Managed team of IT security professionals to protect Raytheon’s information and reputation from intentional or accidental loss or damage by providing endpoint (server and workstation) level security through detection, prevention and enabling response capabilities. My team managed, engineered and operated enterprise level host security services. This included maintaining the server infrastructure and host agent support for the entire corporate enterprise (over 70,000 servers and workstations globally). The Endpoint Security team also managed and administered the following tools and infrastructure across the enterprise: SureView (Data Leak Protection and Active Malware Protection), Symantec Endpoint Protection suite to include whole disk and messaging encryption. In addition, I helped establish the methodologies and protocols for working with the recently outsourced IT services to CSC corporation. This included prioritizing critical patches, software pushes, end user support for compromised systems and authoring security specific help-desk scripts.

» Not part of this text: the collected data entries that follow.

(* ===== verification/PrivateKey.v ===== *)
(** * Private key containers: [kingfisher-rules/src/private_key.rs]

    The structural checks that decide whether an armored candidate can be a key
    at all: the framing of BER values, the fields of an OpenSSH container, and
    the packets and secret fields of an OpenPGP key. The DER schemas, which the
    [der], [pkcs1], [pkcs8] and [sec1] crates decode, are not modelled. *)

From Stdlib Require Import ZArith Lia Bool ZifyNat.
From stdpp Require Import base list numbers option.
From S2P Require Import Prelude.

(** ** BER framing *)

(** The two flags the walk sets; they stay set when it fails. *)
Record BerFlags := mkFlags { non_der : bool; work_limit : bool }.
Definition set_non_der (b : bool) (f : BerFlags) : BerFlags := mkFlags (non_der f || b) (work_limit f).
Definition set_work_limit (f : BerFlags) : BerFlags := mkFlags (non_der f) true.

Definition Ber (A : Type) : Type := BerFlags -> option A * BerFlags.
Definition bret {A} (a : A) : Ber A := fun f => (Some a, f).
Definition bnone {A} : Ber A := fun f => (None, f).
Definition bbind {A B} (m : Ber A) (k : A -> Ber B) : Ber B := fun f =>
  match m f with (Some a, f) => k a f | (None, f) => (None, f) end.
Definition bflag (g : BerFlags -> BerFlags) : Ber unit := fun f => (Some tt, g f).
(** [e?] on an option *)
Definition btry {A} (o : option A) : Ber A := fun f => (o, f).

(** [bytes.get(from..to)] *)
Definition get_range (l : bytes) (from to : nat) : option bytes :=
  if (from <=? to) && (to <=? length l) then Some (slice l from to) else None.

(** The contents of an indefinite value, up to the end-of-contents octets; each
    value has two bytes at least. *)
Fixpoint indefinite_loop (value : bytes -> Ber nat) (fuel : nat) (l : bytes) (offset : nat) : Ber nat :=
  match fuel with
  | 0 => bnone
  | S fuel =>
    if bool_decide (get_range l offset (offset + 2) = Some [0; 0]%Z) then bret (offset + 2)
    else
      bbind (btry (get_range l offset (length l))) (fun rest =>
      bbind (value rest) (fun n => indefinite_loop value fuel l (offset + n)))
  end.

(** The contents of a constructed value of definite length. *)
Fixpoint definite_loop (value : bytes -> Ber nat) (fuel : nat) (l : bytes) (offset stop : nat) : Ber unit :=
  match fuel with
  | 0 => bnone
  | S fuel =>
    if offset <? stop then
      bbind (value (slice l offset stop)) (fun n => definite_loop value fuel l (offset + n) stop)
    else bret tt
  end.

(** The offset after the tag. *)
Definition tag_end (l : bytes) : option nat :=
  match l with
  | [] => None
  | tag :: r =>
    if Z.land tag 31 ==? 31 then
      let n := partition_point (fun b => negb (Z.land b 128 ==? 0)) r in
      if n <? length r then Some (n + 2) else None
    else Some 1
  end.

(** [try_fold] with [checked_mul(256)] and [checked_add] *)
Fixpoint be_length (acc : Z) (l : bytes) : option Z :=
  match l with
  | [] => Some acc
  | b :: l =>
    if (acc * 256 <=? USIZE_MAX)%Z then
      match checked_add (acc * 256) b with Some acc => be_length acc l | None => None end
    else None
  end.

(** A definite length, with the offset after its octets. *)
Definition definite_length (l : bytes) (offset : nat) (first : byte) : Ber (Z * nat) :=
  if Z.land first 128 ==? 0 then bret (first, offset)
  else
    let count := Z.to_nat (Z.land first 127) in
    if 8 <? count then bnone
    else
      bbind (btry (get_range l offset (offset + count))) (fun length_bytes =>
      bbind (btry (be_length 0 length_bytes)) (fun n =>
      bbind (bflag (set_non_der ((n <? 128)%Z || match length_bytes with b :: _ => b ==? 0 | [] => false end)))
        (fun _ => bret (n, offset + count)))).

(** The length octets, the first of which is given, and the contents. *)
Definition ber_contents (value : bytes -> Ber nat) (l : bytes) (constructed : bool) (offset : nat) (first : byte) : Ber nat :=
  if first ==? 128 then
    if negb constructed then bnone
    else bbind (bflag (set_non_der true)) (fun _ => indefinite_loop value (S (length l)) l offset)
  else
    bbind (definite_length l offset first) (fun '(n, offset) =>
    bbind (btry (checked_add (Z.of_nat offset) n)) (fun stop =>
    if (Z.of_nat (length l) <? stop)%Z then bnone
    else
      let stop := Z.to_nat stop in
      if negb constructed then bret stop
      else bbind (definite_loop value (S (length l)) l offset stop) (fun _ => bret stop))).

(** [levels] is [25 - depth]: no level is left when the depth exceeds 24. *)
Fixpoint ber_value_length (levels : nat) (l : bytes) : Ber nat :=
  match levels with
  | 0 => bbind (bflag set_work_limit) (fun _ => bnone)
  | S levels =>
    bbind (btry (head l)) (fun tag =>
    if tag ==? 0 then bnone
    else
      bbind (bflag (set_non_der (tag ==? 36))) (fun _ =>
      bbind (btry (tag_end l)) (fun offset =>
      bbind (btry (l !! offset)) (fun first =>
      ber_contents (ber_value_length levels) l (negb (Z.land tag 32 ==? 0)) (offset + 1) first))))
  end.

Definition non_der_ber (l : bytes) : bool :=
  match l with
  | b :: _ =>
    if existsb (Z.eqb b) [2; 4; 36; 48]%Z then
      let '(n, f) := ber_value_length 25 l (mkFlags false false) in
      work_limit f || (non_der f && bool_decide (n = Some (length l)))
    else false
  | [] => false
  end.

(** ** Length-prefixed fields: [SshReader] *)

Definition Rd (A : Type) : Type := bytes -> option (A * bytes).
Definition rret {A} (a : A) : Rd A := fun l => Some (a, l).
Definition rnone {A} : Rd A := fun _ => None.
Definition rbind {A B} (m : Rd A) (k : A -> Rd B) : Rd B := fun l =>
  match m l with Some (a, l) => k a l | None => None end.
(** The bytes that are left. *)
Definition rrest : Rd bytes := fun l => Some (l, l).

Declare Scope key_scope.
Delimit Scope key_scope with key.
Notation "'let+' x ':=' m 'in' k" := (rbind m (fun x => k))
  (at level 10, x name, m at level 100, k at level 200) : key_scope.
Notation "m ';;+' k" := (rbind m (fun _ => k)) (at level 199, right associativity) : key_scope.
Open Scope key_scope.

(** Run a reader on other bytes. *)
Definition on {A} (l : bytes) (m : Rd A) : Rd A := fun here =>
  match m l with Some (a, _) => Some (a, here) | None => None end.
Definition require (b : bool) : Rd unit := if b then rret tt else rnone.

Responsible for assisting in the development and management of Raytheon’s global corporate Security Operations Center (SOC) that provided continuous 24/7 monitoring and incident response of Raytheon’s global enterprise. Directly oversaw the performance and training of 14 cyber analysts and team leads to include performance evaluations, proficiency checks and shift scheduling. Established processes and procedures for cyber security incidents in the form of checklists and written documentation. Established shift workflows and distribution of duties for all SOC members. Coordinated Raytheon’s proactive responses to emerging zero-day attacks that could have impacted the enterprise. This included leading meetings with multiple internal IT and security teams to develop mitigation strategies against current threats and/or vulnerabilities. Responsible for coordinating and tracking the implementation of remediation action(s) for affected systems within the enterprise.